QUELLO CHE GLI ALTRI NON HANNO IL CORAGGIO DI DENUNCIARE. «Le vere cause del debito sanitario nella nostra Regione.»

Sanità Molise, la denuncia dell'avvocato Iacovino: «Come hanno saccheggiato la sanità pubblica arricchendo quella privata»

Il sistema sanitario regionale è stato più volte definito fragile dalle Procure, nel corso delle indagini inerenti il disastro sanitario, ma poi stranamente non hanno indagato per l’esposizione debitoria e le conseguenze che ne sono derivate per il Molise e i molisani!

Il Comitato “Verità e dignità vittime Covid” ha chiesto formalmente al Procuratore della Repubblica di avviare le indagini anche per i fatti che seguono:

La Regione Molise, a causa del crescente debito sanitario, nel 2007 fu costretta a chiedere al Governo Nazionale il piano di rientro dal deficit.

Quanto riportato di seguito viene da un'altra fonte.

(** C40: event data accepted from a client decodes to the client's object, which
has no top-level field in the reserved namespace; data with such a field is
refused. *)
Theorem prepared_data_public value :
  (∀ data, prepareEventDataJSON value = Ok data →
     ∃ o, prepare_object value = Ok o ∧ ParseObject data = Ok (Some (default ∅ o))
       ∧ no_reserved (default ∅ o))
  ∧ (∀ o, prepare_object value = Ok o → ¬ no_reserved (default ∅ o) →
     ∃ e, prepareEventDataJSON value = Err e).
Proof.
  split.
  - intros data (o & ? & ? & _ & _ & ?)%prepareEventDataJSON_ok. eauto.
  - intros o Ho Hn. unfold prepareEventDataJSON, prepareJSONObjectJSON. rewrite Ho.
    simpl. destruct (has_reserved (default ∅ o)) eqn:E; [by eexists|].
    by apply has_reserved_spec in E.
Qed.

End Facts.

(** ** Witnesses *)

Definition get_ok {A} (d : A) (r : result A) : A :=
  match r with Ok a => a | Err _ => d end.

Definition example_data : anydata :=
  DOther (@marshal_object example_json {[ "amount" := JNumber "12.50" ]}).
Definition example_values : gmap string fieldval :=
  {[ "__eventId" := FValue (JString "e-1"); "__commitPosition" := FValue (JNumber "3") ]}.
Definition example_prepared : string :=
  Eval vm_compute in get_ok "" (@prepareEventDataJSON example_json example_data).
Definition example_stored : string :=
  Eval vm_compute in get_ok "" (@WithFields example_json example_prepared example_values).

Lemma envelope_roundtrip_witness :
  @WithoutStorageEnvelope example_json example_stored = example_prepared.
Proof.
  apply (@envelope_roundtrip example_json example_json_laws example_data
           example_prepared example_values example_stored).
  - by vm_compute.
  - unfold example_values. intros k v. rewrite lookup_insert_Some, lookup_singleton_Some.
    naive_solver.
  - done.
  - unfold example_values. intros k v. rewrite lookup_insert_Some, lookup_singleton_Some.
    naive_solver.
  - by vm_compute.
Defined.

Lemma prepared_data_public_witness :
  ∃ e, @prepareEventDataJSON example_json
         (DOther (@marshal_object example_json {[ "__eventId" := JNull ]})) = Err e.
Proof.
  apply (@prepared_data_public example_json example_json_laws)
    with (o := Some {[ "__eventId" := JNull ]}).
  - by vm_compute.
  - intros H. specialize (H "__eventId" JNull (lookup_singleton_eq _ _)). done.
Defined.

La legge n. 311/2004 all’art.1, comma 180, prevedeva che le Regioni in cui il disavanzo fosse particolarmente elevato avrebbero dovuto procedere alla ricognizione delle cause dello stesso ed alla successiva elaborazione di un programma operativo di riorganizzazione, di riqualificazione o di potenziamento del servizio sanitario regionale, di durata superiore al triennio, oggetto di un accordo fra la regione e i Ministri della Salute e dell’Economia e delle Finanze.

Una più compiuta disciplina dell’istituto è stata dettata successivamente dalla legge n. 296/2006 (finanziaria per il 2007) che, all’art.1 comma 796, ha istituito il fondo per il triennio 2007-2009 da ripartirsi fra le Regioni interessate da elevati disavanzi, stabilendo che l’acceso a tale fondo fosse subordinato alla sottoscrizione di apposito piano di rientro dai disavanzi, specificando in modo dettagliato il contenuto del piano.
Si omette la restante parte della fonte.